- _What the task asks_
Records follow. Pull out every line that contains "invariant".

[[ Task input, beginning ]]

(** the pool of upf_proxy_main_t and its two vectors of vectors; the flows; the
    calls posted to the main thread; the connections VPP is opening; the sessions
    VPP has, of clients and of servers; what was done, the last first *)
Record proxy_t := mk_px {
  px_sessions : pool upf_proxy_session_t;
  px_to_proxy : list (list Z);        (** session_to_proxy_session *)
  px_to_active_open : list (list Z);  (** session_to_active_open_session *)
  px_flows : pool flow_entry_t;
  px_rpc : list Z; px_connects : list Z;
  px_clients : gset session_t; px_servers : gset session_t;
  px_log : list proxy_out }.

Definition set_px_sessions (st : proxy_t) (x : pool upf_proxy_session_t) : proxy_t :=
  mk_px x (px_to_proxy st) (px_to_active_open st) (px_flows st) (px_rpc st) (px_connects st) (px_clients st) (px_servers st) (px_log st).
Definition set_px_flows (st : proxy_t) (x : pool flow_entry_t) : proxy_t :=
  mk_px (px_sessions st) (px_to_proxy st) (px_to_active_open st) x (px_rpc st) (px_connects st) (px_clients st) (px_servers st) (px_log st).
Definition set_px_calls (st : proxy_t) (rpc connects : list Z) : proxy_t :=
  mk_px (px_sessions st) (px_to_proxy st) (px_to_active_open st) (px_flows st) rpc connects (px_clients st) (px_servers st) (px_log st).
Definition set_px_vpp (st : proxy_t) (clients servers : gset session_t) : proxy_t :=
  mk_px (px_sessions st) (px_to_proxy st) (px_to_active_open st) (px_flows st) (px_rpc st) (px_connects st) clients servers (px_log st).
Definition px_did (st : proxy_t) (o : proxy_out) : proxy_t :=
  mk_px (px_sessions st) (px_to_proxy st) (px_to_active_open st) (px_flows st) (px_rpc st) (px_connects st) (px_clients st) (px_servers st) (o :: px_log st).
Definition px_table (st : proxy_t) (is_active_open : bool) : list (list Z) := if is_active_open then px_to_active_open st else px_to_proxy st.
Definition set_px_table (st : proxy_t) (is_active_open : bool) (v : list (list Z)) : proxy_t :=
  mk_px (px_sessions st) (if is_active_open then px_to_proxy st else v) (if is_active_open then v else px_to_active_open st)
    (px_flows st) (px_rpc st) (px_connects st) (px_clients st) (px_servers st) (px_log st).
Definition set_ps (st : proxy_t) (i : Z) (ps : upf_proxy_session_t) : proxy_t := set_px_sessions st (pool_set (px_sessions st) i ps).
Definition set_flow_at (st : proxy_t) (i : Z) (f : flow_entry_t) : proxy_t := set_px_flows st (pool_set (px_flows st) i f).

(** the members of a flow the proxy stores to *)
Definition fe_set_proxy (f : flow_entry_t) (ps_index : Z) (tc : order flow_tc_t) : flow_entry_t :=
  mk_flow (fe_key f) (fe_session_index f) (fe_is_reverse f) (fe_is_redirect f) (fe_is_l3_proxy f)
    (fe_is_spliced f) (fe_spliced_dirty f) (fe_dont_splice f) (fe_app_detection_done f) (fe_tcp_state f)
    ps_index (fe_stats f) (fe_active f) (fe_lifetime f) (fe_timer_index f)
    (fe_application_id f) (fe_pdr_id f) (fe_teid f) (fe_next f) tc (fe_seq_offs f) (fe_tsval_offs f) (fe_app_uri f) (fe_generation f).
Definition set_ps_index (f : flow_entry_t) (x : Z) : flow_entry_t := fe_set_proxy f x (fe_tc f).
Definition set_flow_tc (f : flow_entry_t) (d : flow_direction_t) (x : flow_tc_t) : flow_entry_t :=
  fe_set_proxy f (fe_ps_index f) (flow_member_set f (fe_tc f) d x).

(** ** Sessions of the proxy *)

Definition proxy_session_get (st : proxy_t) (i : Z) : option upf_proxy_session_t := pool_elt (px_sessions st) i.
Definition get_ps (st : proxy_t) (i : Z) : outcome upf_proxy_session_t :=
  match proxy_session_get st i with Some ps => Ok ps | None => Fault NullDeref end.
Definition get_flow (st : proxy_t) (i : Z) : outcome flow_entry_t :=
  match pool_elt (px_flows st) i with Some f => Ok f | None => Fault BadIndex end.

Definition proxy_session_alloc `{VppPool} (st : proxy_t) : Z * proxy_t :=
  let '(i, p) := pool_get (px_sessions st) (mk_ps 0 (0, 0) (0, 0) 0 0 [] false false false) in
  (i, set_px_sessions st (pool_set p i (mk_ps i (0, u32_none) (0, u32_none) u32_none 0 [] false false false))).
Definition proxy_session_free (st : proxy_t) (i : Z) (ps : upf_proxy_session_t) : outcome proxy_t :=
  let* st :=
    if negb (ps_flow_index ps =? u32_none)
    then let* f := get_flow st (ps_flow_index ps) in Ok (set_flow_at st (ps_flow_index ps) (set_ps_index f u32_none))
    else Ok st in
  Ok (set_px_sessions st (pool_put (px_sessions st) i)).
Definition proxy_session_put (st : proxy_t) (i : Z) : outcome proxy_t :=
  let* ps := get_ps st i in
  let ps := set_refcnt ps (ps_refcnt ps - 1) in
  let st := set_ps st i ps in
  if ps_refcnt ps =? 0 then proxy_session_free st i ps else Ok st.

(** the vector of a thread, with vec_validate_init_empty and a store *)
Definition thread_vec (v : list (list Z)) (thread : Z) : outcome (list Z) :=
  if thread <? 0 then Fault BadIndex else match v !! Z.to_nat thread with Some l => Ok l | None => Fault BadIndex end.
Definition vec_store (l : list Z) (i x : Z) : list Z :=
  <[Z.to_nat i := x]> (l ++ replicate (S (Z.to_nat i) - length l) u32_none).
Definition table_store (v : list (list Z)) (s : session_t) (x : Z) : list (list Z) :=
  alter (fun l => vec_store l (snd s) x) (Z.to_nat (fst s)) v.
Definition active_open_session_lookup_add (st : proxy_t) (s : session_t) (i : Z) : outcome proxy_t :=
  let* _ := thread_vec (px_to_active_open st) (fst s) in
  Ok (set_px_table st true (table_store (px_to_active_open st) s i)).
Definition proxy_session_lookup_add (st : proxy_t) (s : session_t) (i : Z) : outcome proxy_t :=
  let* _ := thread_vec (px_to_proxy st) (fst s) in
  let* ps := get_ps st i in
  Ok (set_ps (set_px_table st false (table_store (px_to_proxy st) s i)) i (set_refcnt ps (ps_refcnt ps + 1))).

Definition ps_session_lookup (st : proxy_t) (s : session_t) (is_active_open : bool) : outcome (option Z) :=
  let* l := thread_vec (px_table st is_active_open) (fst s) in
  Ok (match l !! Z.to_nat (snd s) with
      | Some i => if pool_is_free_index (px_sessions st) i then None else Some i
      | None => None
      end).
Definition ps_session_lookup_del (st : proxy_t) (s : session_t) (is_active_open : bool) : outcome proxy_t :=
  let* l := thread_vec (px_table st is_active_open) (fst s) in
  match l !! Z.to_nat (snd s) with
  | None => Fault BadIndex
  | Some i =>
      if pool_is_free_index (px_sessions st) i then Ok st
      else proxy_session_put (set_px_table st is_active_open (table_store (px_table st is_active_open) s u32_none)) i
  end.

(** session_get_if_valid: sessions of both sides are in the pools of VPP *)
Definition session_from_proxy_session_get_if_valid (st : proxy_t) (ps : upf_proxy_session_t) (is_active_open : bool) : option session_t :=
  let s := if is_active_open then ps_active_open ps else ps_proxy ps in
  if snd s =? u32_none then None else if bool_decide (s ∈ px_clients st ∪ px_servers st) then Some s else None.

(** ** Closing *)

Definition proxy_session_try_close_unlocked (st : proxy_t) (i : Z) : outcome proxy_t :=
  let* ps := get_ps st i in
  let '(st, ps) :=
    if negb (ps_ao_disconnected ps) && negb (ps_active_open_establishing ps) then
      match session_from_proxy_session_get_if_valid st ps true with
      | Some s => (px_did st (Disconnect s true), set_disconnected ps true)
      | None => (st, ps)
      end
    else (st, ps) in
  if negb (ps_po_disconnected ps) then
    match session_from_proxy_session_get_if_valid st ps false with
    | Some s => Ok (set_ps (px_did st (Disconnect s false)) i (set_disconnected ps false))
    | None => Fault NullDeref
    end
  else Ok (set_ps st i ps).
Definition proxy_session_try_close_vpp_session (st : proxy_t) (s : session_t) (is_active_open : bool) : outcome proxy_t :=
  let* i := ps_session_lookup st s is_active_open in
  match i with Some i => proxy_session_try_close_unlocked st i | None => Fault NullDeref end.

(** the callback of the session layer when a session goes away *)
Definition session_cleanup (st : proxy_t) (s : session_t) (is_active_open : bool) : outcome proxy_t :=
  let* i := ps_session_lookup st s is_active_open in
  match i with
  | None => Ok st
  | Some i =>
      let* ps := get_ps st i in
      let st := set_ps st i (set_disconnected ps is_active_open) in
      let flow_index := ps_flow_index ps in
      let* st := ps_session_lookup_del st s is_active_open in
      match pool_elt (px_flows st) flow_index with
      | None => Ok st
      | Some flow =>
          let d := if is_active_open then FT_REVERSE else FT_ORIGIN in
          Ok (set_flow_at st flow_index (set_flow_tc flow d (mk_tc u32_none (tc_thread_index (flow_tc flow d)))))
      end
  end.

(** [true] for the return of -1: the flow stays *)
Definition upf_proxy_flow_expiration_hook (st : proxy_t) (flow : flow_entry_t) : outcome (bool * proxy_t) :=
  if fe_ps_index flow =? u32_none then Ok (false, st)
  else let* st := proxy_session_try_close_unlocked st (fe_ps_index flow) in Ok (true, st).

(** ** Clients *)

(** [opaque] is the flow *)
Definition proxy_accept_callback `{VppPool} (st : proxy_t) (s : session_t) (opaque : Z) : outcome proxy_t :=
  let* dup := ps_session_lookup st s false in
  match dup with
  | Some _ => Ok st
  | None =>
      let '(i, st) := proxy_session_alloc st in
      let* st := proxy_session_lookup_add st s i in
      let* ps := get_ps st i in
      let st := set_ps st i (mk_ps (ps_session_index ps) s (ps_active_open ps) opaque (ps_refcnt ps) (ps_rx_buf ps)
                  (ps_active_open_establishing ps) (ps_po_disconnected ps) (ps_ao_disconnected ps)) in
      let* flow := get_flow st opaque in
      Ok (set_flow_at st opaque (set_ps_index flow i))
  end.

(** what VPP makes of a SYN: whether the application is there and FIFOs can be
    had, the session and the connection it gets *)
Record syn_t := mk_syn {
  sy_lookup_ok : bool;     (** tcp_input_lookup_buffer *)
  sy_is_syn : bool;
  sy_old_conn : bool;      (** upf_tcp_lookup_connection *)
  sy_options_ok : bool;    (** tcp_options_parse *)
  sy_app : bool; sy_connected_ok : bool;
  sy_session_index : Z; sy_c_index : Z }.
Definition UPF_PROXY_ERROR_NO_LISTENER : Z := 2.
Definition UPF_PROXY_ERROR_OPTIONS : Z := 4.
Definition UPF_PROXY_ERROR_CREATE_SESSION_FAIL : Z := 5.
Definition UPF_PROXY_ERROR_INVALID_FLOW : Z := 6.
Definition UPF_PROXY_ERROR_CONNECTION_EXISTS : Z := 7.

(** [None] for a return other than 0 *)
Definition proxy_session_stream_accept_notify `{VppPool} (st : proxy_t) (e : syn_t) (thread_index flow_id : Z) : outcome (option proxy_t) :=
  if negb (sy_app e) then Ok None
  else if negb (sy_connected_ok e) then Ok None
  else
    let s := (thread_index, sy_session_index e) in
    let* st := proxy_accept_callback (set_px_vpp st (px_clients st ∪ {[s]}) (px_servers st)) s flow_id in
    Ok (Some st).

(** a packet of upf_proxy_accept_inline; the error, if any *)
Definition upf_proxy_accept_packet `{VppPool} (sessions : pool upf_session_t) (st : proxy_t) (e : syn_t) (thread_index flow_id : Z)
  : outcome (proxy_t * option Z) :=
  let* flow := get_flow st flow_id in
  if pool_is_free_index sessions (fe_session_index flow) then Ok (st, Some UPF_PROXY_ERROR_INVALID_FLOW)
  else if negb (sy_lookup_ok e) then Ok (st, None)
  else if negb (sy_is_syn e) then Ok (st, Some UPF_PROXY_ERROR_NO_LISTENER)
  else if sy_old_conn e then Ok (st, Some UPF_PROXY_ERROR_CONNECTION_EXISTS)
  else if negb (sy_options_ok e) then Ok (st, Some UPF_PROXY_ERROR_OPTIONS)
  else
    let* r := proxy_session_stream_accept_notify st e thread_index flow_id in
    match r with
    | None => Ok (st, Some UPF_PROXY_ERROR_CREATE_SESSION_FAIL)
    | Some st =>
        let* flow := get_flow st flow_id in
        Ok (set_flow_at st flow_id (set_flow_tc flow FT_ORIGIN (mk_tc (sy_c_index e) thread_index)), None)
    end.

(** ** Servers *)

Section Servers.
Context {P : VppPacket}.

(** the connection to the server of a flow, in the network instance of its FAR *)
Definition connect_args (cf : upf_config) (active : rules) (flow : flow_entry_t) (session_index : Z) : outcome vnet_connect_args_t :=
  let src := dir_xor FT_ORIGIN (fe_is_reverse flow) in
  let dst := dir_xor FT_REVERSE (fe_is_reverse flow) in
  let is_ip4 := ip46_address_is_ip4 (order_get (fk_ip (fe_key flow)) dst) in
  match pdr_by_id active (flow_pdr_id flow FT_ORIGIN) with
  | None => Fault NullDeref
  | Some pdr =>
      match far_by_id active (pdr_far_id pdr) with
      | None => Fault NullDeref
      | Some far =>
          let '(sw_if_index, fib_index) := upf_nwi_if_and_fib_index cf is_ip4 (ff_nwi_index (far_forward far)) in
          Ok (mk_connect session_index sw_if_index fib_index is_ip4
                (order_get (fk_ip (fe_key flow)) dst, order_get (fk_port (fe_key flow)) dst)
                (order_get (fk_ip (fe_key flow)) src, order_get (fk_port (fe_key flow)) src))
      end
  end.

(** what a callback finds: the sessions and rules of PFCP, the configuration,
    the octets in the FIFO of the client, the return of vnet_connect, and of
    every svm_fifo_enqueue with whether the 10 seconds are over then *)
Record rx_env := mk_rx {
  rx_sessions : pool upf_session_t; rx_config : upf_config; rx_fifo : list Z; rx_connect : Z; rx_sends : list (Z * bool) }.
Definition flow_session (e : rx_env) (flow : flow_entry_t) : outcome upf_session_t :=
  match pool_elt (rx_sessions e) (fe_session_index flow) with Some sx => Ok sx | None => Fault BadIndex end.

[[ Task input, end ]]
[[ Task input, beginning ]]

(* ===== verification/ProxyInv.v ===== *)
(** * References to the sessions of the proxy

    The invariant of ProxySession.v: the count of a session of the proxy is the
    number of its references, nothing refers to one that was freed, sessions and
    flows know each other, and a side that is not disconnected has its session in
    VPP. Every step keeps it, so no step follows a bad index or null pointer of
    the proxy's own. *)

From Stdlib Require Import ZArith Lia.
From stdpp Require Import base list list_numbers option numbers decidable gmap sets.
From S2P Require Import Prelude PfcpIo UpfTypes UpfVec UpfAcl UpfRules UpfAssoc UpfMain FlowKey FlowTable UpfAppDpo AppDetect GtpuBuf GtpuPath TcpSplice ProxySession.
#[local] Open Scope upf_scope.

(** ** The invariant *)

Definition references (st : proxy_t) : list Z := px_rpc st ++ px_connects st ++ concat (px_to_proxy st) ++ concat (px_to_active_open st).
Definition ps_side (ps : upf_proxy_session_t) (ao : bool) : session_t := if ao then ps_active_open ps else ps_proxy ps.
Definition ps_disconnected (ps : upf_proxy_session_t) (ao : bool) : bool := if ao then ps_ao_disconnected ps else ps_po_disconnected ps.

[[ Task input, end ]]

- _Answer section_
    The invariant of ProxySession.v: the count of a session of the proxy is the
(** ** The invariant *)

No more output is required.